### Exercise
A line below contains "(** A prefetch takes", and a later one contains "let wb := MSHRQueue.new 4 4 0 16 in". Repeat both, with every line between them, exactly.

### Records for this exercise

╔══

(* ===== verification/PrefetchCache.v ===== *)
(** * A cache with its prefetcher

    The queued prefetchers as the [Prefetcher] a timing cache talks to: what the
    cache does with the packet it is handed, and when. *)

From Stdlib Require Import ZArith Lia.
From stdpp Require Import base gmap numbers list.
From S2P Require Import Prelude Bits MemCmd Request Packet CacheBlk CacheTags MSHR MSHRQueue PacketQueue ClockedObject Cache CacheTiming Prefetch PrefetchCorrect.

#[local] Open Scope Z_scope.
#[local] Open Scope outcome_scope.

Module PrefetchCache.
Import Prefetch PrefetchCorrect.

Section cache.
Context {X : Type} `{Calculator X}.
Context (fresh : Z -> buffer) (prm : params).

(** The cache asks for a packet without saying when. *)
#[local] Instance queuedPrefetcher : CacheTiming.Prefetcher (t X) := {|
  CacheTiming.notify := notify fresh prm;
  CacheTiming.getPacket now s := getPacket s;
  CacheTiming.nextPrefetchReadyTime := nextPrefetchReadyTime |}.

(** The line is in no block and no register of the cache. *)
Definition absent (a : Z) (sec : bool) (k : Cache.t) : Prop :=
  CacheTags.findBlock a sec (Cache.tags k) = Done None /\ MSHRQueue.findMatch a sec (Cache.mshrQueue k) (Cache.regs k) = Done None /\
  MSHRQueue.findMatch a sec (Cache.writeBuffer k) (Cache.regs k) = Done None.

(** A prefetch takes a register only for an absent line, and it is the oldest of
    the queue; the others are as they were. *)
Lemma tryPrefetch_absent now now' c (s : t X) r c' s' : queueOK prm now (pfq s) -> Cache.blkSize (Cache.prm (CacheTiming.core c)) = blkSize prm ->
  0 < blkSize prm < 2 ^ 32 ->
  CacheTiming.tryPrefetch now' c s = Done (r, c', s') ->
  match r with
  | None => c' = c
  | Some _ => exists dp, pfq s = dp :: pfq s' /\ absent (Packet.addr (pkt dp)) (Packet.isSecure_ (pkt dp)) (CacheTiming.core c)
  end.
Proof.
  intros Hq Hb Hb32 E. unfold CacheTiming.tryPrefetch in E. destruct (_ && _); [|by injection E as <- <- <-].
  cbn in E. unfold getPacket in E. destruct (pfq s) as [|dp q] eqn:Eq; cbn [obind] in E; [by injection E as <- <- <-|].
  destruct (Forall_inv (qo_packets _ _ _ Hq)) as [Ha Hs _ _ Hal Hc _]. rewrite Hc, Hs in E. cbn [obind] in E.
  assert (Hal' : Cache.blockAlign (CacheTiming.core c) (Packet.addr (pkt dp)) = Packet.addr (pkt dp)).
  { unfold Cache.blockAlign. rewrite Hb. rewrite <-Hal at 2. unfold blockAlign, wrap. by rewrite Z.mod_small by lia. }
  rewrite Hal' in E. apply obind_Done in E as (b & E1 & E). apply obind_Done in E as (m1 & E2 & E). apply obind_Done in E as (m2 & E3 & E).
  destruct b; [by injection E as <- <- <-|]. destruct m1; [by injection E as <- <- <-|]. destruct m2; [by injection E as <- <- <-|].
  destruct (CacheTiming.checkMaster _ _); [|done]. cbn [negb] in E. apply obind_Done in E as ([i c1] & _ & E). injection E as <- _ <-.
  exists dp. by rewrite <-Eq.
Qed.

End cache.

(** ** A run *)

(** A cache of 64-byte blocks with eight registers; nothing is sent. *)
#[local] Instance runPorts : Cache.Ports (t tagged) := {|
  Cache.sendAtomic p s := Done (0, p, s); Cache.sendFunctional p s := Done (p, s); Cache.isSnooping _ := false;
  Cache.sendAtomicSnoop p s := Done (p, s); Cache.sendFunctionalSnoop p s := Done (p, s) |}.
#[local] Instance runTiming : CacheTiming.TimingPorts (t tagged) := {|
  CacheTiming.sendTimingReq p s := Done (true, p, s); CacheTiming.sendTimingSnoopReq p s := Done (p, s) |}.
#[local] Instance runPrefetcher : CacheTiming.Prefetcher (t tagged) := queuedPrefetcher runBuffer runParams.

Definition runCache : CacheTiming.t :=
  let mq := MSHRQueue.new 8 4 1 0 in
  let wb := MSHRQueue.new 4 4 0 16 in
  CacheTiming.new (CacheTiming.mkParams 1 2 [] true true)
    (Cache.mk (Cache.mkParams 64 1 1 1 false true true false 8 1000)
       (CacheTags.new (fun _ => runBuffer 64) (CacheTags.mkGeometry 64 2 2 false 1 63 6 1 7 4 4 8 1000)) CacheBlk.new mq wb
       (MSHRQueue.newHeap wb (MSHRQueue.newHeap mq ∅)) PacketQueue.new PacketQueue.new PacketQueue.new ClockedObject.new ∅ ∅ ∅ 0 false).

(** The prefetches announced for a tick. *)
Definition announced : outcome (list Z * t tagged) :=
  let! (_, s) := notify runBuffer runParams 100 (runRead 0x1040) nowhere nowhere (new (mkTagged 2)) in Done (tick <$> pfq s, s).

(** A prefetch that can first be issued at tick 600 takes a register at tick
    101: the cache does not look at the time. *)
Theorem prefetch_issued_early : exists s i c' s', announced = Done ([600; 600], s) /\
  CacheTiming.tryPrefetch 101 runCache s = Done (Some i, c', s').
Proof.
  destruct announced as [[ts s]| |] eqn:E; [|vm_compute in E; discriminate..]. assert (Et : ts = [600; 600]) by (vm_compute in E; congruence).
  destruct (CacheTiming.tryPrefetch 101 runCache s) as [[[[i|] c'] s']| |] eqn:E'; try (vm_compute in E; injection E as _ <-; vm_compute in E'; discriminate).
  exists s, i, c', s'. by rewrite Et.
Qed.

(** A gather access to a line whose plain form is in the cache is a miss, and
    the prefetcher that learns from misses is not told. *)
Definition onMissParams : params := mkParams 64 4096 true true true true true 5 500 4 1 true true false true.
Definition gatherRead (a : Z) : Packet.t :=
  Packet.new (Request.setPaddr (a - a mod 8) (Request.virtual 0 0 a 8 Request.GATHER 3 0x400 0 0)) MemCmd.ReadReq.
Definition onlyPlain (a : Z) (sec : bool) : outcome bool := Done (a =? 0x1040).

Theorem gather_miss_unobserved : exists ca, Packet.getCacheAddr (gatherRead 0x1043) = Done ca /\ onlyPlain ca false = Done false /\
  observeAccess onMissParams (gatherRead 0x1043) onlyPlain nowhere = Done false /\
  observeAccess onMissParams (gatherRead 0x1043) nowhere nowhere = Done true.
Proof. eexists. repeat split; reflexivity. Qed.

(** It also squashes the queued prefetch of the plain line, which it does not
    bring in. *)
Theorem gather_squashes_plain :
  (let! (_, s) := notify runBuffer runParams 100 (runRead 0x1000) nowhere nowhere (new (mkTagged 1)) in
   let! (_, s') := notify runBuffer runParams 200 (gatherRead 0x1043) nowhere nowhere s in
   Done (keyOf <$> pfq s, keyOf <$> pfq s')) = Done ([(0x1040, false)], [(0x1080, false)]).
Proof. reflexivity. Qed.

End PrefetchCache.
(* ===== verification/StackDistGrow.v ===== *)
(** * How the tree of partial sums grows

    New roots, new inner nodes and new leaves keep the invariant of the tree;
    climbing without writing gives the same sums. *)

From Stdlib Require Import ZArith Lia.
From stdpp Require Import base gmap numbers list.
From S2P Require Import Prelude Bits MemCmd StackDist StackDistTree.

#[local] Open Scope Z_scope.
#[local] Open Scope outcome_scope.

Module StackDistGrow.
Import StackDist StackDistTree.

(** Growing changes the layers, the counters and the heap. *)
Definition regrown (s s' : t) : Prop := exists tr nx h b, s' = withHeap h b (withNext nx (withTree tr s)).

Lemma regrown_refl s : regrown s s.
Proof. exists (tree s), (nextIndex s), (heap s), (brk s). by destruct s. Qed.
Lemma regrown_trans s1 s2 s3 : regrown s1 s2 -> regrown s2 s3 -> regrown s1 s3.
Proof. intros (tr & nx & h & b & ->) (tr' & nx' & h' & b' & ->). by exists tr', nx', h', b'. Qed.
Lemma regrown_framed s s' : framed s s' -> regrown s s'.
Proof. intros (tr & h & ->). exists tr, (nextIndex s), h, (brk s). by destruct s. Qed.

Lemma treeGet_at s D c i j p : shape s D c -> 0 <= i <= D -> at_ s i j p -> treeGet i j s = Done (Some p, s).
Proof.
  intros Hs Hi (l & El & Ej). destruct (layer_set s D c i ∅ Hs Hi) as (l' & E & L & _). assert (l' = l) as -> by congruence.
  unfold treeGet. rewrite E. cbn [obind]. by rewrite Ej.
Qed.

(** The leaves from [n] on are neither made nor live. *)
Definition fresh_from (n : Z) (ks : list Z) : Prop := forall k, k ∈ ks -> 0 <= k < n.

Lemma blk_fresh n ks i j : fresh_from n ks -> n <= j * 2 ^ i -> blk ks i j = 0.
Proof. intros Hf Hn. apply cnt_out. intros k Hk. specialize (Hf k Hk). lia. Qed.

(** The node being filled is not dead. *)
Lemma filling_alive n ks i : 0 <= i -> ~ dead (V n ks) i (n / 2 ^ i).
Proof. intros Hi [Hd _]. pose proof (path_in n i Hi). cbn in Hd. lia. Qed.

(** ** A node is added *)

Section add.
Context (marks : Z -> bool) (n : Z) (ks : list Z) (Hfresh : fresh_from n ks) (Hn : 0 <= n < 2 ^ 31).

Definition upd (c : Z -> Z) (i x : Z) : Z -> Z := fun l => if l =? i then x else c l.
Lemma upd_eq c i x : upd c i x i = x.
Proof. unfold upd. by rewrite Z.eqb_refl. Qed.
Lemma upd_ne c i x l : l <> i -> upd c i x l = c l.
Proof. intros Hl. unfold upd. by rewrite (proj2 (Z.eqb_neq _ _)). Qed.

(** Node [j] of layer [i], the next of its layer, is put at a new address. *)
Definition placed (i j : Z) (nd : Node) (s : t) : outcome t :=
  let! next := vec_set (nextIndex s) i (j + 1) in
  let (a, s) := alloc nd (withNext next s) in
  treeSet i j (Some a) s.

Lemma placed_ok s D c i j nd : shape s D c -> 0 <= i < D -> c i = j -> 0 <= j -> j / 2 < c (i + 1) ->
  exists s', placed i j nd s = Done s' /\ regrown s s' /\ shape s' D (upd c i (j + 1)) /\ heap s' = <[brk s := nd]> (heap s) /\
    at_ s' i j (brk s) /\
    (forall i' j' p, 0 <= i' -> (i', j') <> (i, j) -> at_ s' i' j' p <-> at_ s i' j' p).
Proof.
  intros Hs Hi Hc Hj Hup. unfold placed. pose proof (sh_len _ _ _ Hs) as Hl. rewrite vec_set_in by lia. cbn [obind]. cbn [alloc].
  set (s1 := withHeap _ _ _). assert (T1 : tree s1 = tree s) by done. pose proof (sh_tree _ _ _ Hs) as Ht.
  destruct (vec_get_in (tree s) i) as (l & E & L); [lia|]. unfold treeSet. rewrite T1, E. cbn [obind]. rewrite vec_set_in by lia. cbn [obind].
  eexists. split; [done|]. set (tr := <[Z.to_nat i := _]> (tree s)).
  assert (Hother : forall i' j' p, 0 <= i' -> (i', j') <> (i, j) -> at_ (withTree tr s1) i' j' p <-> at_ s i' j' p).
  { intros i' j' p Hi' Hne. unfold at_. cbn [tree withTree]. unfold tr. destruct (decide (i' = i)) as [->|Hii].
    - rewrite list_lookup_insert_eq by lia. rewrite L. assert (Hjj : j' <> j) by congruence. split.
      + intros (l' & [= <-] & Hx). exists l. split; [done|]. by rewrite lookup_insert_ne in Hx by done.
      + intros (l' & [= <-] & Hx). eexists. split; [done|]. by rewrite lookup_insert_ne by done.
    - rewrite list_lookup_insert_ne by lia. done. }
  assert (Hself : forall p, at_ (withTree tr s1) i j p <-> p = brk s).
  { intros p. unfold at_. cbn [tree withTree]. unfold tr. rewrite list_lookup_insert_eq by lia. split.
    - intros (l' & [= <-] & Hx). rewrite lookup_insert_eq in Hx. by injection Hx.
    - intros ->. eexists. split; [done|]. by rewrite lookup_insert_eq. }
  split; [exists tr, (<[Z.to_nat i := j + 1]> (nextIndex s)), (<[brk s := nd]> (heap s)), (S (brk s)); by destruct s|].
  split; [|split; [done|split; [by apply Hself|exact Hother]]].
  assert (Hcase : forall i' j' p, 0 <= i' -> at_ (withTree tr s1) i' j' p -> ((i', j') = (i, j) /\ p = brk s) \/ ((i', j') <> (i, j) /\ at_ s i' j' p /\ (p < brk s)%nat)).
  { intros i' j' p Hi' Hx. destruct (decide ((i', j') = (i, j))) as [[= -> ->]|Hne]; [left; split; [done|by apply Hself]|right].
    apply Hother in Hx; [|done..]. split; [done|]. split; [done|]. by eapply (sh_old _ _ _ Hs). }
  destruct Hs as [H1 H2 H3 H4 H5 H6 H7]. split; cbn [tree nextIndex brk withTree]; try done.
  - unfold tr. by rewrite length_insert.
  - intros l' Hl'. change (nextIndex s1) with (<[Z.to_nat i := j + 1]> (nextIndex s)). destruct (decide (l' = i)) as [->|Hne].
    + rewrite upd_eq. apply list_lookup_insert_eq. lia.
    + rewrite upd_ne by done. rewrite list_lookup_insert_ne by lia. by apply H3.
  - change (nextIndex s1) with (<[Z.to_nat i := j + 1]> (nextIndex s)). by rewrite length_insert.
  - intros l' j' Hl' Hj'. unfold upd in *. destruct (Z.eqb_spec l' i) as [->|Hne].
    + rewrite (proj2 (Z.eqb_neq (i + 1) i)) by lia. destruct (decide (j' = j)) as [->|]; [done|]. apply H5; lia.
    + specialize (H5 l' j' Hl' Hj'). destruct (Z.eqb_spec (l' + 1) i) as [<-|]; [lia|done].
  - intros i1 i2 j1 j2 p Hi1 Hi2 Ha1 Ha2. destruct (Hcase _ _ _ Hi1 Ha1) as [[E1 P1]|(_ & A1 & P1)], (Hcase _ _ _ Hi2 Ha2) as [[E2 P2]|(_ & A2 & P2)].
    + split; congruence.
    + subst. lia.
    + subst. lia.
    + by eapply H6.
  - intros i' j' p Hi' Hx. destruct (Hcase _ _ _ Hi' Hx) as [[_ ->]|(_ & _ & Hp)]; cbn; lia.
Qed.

╚══

### Response box
(** A prefetch takes a register only for an absent line, and it is the oldest of
    the queue; the others are as they were. *)
Lemma tryPrefetch_absent now now' c (s : t X) r c' s' : queueOK prm now (pfq s) -> Cache.blkSize (Cache.prm (CacheTiming.core c)) = blkSize prm ->
  0 < blkSize prm < 2 ^ 32 ->
  CacheTiming.tryPrefetch now' c s = Done (r, c', s') ->
  match r with
  | None => c' = c
  | Some _ => exists dp, pfq s = dp :: pfq s' /\ absent (Packet.addr (pkt dp)) (Packet.isSecure_ (pkt dp)) (CacheTiming.core c)
  end.
Proof.
  intros Hq Hb Hb32 E. unfold CacheTiming.tryPrefetch in E. destruct (_ && _); [|by injection E as <- <- <-].
  cbn in E. unfold getPacket in E. destruct (pfq s) as [|dp q] eqn:Eq; cbn [obind] in E; [by injection E as <- <- <-|].
  destruct (Forall_inv (qo_packets _ _ _ Hq)) as [Ha Hs _ _ Hal Hc _]. rewrite Hc, Hs in E. cbn [obind] in E.
  assert (Hal' : Cache.blockAlign (CacheTiming.core c) (Packet.addr (pkt dp)) = Packet.addr (pkt dp)).
  { unfold Cache.blockAlign. rewrite Hb. rewrite <-Hal at 2. unfold blockAlign, wrap. by rewrite Z.mod_small by lia. }
  rewrite Hal' in E. apply obind_Done in E as (b & E1 & E). apply obind_Done in E as (m1 & E2 & E). apply obind_Done in E as (m2 & E3 & E).
  destruct b; [by injection E as <- <- <-|]. destruct m1; [by injection E as <- <- <-|]. destruct m2; [by injection E as <- <- <-|].
  destruct (CacheTiming.checkMaster _ _); [|done]. cbn [negb] in E. apply obind_Done in E as ([i c1] & _ & E). injection E as <- _ <-.
  exists dp. by rewrite <-Eq.
Qed.

End cache.

(** ** A run *)

(** A cache of 64-byte blocks with eight registers; nothing is sent. *)
#[local] Instance runPorts : Cache.Ports (t tagged) := {|
  Cache.sendAtomic p s := Done (0, p, s); Cache.sendFunctional p s := Done (p, s); Cache.isSnooping _ := false;
  Cache.sendAtomicSnoop p s := Done (p, s); Cache.sendFunctionalSnoop p s := Done (p, s) |}.
#[local] Instance runTiming : CacheTiming.TimingPorts (t tagged) := {|
  CacheTiming.sendTimingReq p s := Done (true, p, s); CacheTiming.sendTimingSnoopReq p s := Done (p, s) |}.
#[local] Instance runPrefetcher : CacheTiming.Prefetcher (t tagged) := queuedPrefetcher runBuffer runParams.

Definition runCache : CacheTiming.t :=
  let mq := MSHRQueue.new 8 4 1 0 in
  let wb := MSHRQueue.new 4 4 0 16 in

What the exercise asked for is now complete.